▸ What to work on: Restate the records below word for word, leaving nothing out.

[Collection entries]
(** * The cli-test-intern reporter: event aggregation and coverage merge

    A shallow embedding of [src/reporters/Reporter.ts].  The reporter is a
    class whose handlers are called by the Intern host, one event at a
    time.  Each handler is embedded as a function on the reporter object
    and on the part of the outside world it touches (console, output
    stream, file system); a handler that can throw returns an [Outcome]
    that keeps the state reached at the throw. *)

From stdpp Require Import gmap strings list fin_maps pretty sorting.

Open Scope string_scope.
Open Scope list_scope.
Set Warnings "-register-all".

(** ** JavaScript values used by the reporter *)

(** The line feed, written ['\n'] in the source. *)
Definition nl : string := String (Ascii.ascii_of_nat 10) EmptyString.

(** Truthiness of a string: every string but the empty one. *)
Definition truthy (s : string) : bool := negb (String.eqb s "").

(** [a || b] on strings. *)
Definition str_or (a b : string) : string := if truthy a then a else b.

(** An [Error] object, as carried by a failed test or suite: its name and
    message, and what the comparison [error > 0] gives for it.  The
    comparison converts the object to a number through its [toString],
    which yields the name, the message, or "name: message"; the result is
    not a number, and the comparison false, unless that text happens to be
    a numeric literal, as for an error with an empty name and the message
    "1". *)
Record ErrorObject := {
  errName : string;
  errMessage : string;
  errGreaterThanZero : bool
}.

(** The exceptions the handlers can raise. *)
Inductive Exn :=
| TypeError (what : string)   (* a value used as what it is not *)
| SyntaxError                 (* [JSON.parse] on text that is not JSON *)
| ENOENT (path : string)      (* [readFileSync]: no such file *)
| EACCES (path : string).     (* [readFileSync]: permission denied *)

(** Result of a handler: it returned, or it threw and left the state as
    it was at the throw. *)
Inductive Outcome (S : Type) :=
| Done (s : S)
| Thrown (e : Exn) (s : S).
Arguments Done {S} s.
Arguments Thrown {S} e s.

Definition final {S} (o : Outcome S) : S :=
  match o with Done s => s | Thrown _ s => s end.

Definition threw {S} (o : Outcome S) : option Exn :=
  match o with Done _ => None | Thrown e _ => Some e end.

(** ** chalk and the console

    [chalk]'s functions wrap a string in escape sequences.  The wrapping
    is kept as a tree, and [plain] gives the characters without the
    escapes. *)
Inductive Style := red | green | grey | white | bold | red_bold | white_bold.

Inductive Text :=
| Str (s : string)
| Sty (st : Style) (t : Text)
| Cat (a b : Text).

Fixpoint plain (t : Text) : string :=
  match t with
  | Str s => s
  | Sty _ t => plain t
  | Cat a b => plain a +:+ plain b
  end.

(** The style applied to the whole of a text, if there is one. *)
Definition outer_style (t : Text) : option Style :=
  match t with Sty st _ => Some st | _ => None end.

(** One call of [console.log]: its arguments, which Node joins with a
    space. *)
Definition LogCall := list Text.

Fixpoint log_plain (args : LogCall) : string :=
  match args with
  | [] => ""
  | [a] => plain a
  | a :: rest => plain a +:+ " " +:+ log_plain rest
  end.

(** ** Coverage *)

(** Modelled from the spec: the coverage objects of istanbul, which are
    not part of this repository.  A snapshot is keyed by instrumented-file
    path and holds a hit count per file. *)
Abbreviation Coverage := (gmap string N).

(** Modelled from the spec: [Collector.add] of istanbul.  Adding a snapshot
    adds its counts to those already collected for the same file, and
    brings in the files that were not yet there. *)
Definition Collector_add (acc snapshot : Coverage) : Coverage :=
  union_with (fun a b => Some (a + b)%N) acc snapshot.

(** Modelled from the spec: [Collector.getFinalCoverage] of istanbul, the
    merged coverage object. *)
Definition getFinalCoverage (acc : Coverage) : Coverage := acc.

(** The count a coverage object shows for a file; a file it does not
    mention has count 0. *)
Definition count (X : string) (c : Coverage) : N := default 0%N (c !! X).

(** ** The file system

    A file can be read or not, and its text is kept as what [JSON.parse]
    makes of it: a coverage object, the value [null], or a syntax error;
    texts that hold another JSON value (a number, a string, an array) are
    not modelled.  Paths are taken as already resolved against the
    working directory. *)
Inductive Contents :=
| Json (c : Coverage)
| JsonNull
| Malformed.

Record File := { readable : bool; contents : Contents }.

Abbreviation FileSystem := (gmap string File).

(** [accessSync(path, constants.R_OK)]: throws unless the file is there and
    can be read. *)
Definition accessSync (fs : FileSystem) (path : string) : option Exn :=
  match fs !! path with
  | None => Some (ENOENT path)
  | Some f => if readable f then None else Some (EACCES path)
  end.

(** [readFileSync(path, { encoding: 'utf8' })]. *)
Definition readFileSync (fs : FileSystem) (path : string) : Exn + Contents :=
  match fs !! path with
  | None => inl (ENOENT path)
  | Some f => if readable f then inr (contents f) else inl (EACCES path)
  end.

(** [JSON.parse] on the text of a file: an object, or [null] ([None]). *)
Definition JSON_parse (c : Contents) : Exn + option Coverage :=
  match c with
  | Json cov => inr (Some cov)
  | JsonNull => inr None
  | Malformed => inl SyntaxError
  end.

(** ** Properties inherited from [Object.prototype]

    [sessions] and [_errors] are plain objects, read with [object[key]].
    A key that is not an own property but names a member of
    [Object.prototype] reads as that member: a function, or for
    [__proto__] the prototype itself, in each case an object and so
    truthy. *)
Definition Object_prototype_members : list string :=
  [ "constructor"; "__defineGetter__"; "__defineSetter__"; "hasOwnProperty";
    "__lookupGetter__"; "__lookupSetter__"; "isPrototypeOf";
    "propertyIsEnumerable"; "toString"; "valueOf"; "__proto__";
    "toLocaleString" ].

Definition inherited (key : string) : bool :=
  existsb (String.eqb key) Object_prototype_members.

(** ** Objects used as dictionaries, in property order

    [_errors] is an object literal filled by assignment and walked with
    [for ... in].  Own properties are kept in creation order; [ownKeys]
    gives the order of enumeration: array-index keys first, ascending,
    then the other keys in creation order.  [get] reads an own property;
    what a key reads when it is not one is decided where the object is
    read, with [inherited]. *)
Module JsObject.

▸ Response to the task:
(** * The cli-test-intern reporter: event aggregation and coverage merge

    A shallow embedding of [src/reporters/Reporter.ts].  The reporter is a
    class whose handlers are called by the Intern host, one event at a
    time.  Each handler is embedded as a function on the reporter object
    and on the part of the outside world it touches (console, output
    stream, file system); a handler that can throw returns an [Outcome]
    that keeps the state reached at the throw. *)

From stdpp Require Import gmap strings list fin_maps pretty sorting.

Open Scope string_scope.
Open Scope list_scope.
Set Warnings "-register-all".

(** ** JavaScript values used by the reporter *)

(** The line feed, written ['\n'] in the source. *)
Definition nl : string := String (Ascii.ascii_of_nat 10) EmptyString.

(** Truthiness of a string: every string but the empty one. *)
Definition truthy (s : string) : bool := negb (String.eqb s "").

(** [a || b] on strings. *)
Definition str_or (a b : string) : string := if truthy a then a else b.

(** An [Error] object, as carried by a failed test or suite: its name and
    message, and what the comparison [error > 0] gives for it.  The
    comparison converts the object to a number through its [toString],
    which yields the name, the message, or "name: message"; the result is
    not a number, and the comparison false, unless that text happens to be
    a numeric literal, as for an error with an empty name and the message
    "1". *)
Record ErrorObject := {
  errName : string;
  errMessage : string;
  errGreaterThanZero : bool
}.

(** The exceptions the handlers can raise. *)
Inductive Exn :=
| TypeError (what : string)   (* a value used as what it is not *)
| SyntaxError                 (* [JSON.parse] on text that is not JSON *)
| ENOENT (path : string)      (* [readFileSync]: no such file *)
| EACCES (path : string).     (* [readFileSync]: permission denied *)

(** Result of a handler: it returned, or it threw and left the state as
    it was at the throw. *)
Inductive Outcome (S : Type) :=
| Done (s : S)
| Thrown (e : Exn) (s : S).
Arguments Done {S} s.
Arguments Thrown {S} e s.

Definition final {S} (o : Outcome S) : S :=
  match o with Done s => s | Thrown _ s => s end.

Definition threw {S} (o : Outcome S) : option Exn :=
  match o with Done _ => None | Thrown e _ => Some e end.

(** ** chalk and the console

    [chalk]'s functions wrap a string in escape sequences.  The wrapping
    is kept as a tree, and [plain] gives the characters without the
    escapes. *)
Inductive Style := red | green | grey | white | bold | red_bold | white_bold.

Inductive Text :=
| Str (s : string)
| Sty (st : Style) (t : Text)
| Cat (a b : Text).

Fixpoint plain (t : Text) : string :=
  match t with
  | Str s => s
  | Sty _ t => plain t
  | Cat a b => plain a +:+ plain b
  end.

(** The style applied to the whole of a text, if there is one. *)
Definition outer_style (t : Text) : option Style :=
  match t with Sty st _ => Some st | _ => None end.

(** One call of [console.log]: its arguments, which Node joins with a
    space. *)
Definition LogCall := list Text.

Fixpoint log_plain (args : LogCall) : string :=
  match args with
  | [] => ""
  | [a] => plain a
  | a :: rest => plain a +:+ " " +:+ log_plain rest
  end.

(** ** Coverage *)

(** Modelled from the spec: the coverage objects of istanbul, which are
    not part of this repository.  A snapshot is keyed by instrumented-file
    path and holds a hit count per file. *)
Abbreviation Coverage := (gmap string N).

(** Modelled from the spec: [Collector.add] of istanbul.  Adding a snapshot
    adds its counts to those already collected for the same file, and
    brings in the files that were not yet there. *)
Definition Collector_add (acc snapshot : Coverage) : Coverage :=
  union_with (fun a b => Some (a + b)%N) acc snapshot.

(** Modelled from the spec: [Collector.getFinalCoverage] of istanbul, the
    merged coverage object. *)
Definition getFinalCoverage (acc : Coverage) : Coverage := acc.

(** The count a coverage object shows for a file; a file it does not
    mention has count 0. *)
Definition count (X : string) (c : Coverage) : N := default 0%N (c !! X).

(** ** The file system

    A file can be read or not, and its text is kept as what [JSON.parse]
    makes of it: a coverage object, the value [null], or a syntax error;
    texts that hold another JSON value (a number, a string, an array) are
    not modelled.  Paths are taken as already resolved against the
    working directory. *)
Inductive Contents :=
| Json (c : Coverage)
| JsonNull
| Malformed.

Record File := { readable : bool; contents : Contents }.

Abbreviation FileSystem := (gmap string File).

(** [accessSync(path, constants.R_OK)]: throws unless the file is there and
    can be read. *)
Definition accessSync (fs : FileSystem) (path : string) : option Exn :=
  match fs !! path with
  | None => Some (ENOENT path)
  | Some f => if readable f then None else Some (EACCES path)
  end.

(** [readFileSync(path, { encoding: 'utf8' })]. *)
Definition readFileSync (fs : FileSystem) (path : string) : Exn + Contents :=
  match fs !! path with
  | None => inl (ENOENT path)
  | Some f => if readable f then inr (contents f) else inl (EACCES path)
  end.

(** [JSON.parse] on the text of a file: an object, or [null] ([None]). *)
Definition JSON_parse (c : Contents) : Exn + option Coverage :=
  match c with
  | Json cov => inr (Some cov)
  | JsonNull => inr None
  | Malformed => inl SyntaxError
  end.

(** ** Properties inherited from [Object.prototype]

    [sessions] and [_errors] are plain objects, read with [object[key]].
    A key that is not an own property but names a member of
    [Object.prototype] reads as that member: a function, or for
    [__proto__] the prototype itself, in each case an object and so
    truthy. *)
Definition Object_prototype_members : list string :=
  [ "constructor"; "__defineGetter__"; "__defineSetter__"; "hasOwnProperty";
    "__lookupGetter__"; "__lookupSetter__"; "isPrototypeOf";
    "propertyIsEnumerable"; "toString"; "valueOf"; "__proto__";
    "toLocaleString" ].

Definition inherited (key : string) : bool :=
  existsb (String.eqb key) Object_prototype_members.

(** ** Objects used as dictionaries, in property order

    [_errors] is an object literal filled by assignment and walked with
    [for ... in].  Own properties are kept in creation order; [ownKeys]
    gives the order of enumeration: array-index keys first, ascending,
    then the other keys in creation order.  [get] reads an own property;
    what a key reads when it is not one is decided where the object is
    read, with [inherited]. *)
Module JsObject.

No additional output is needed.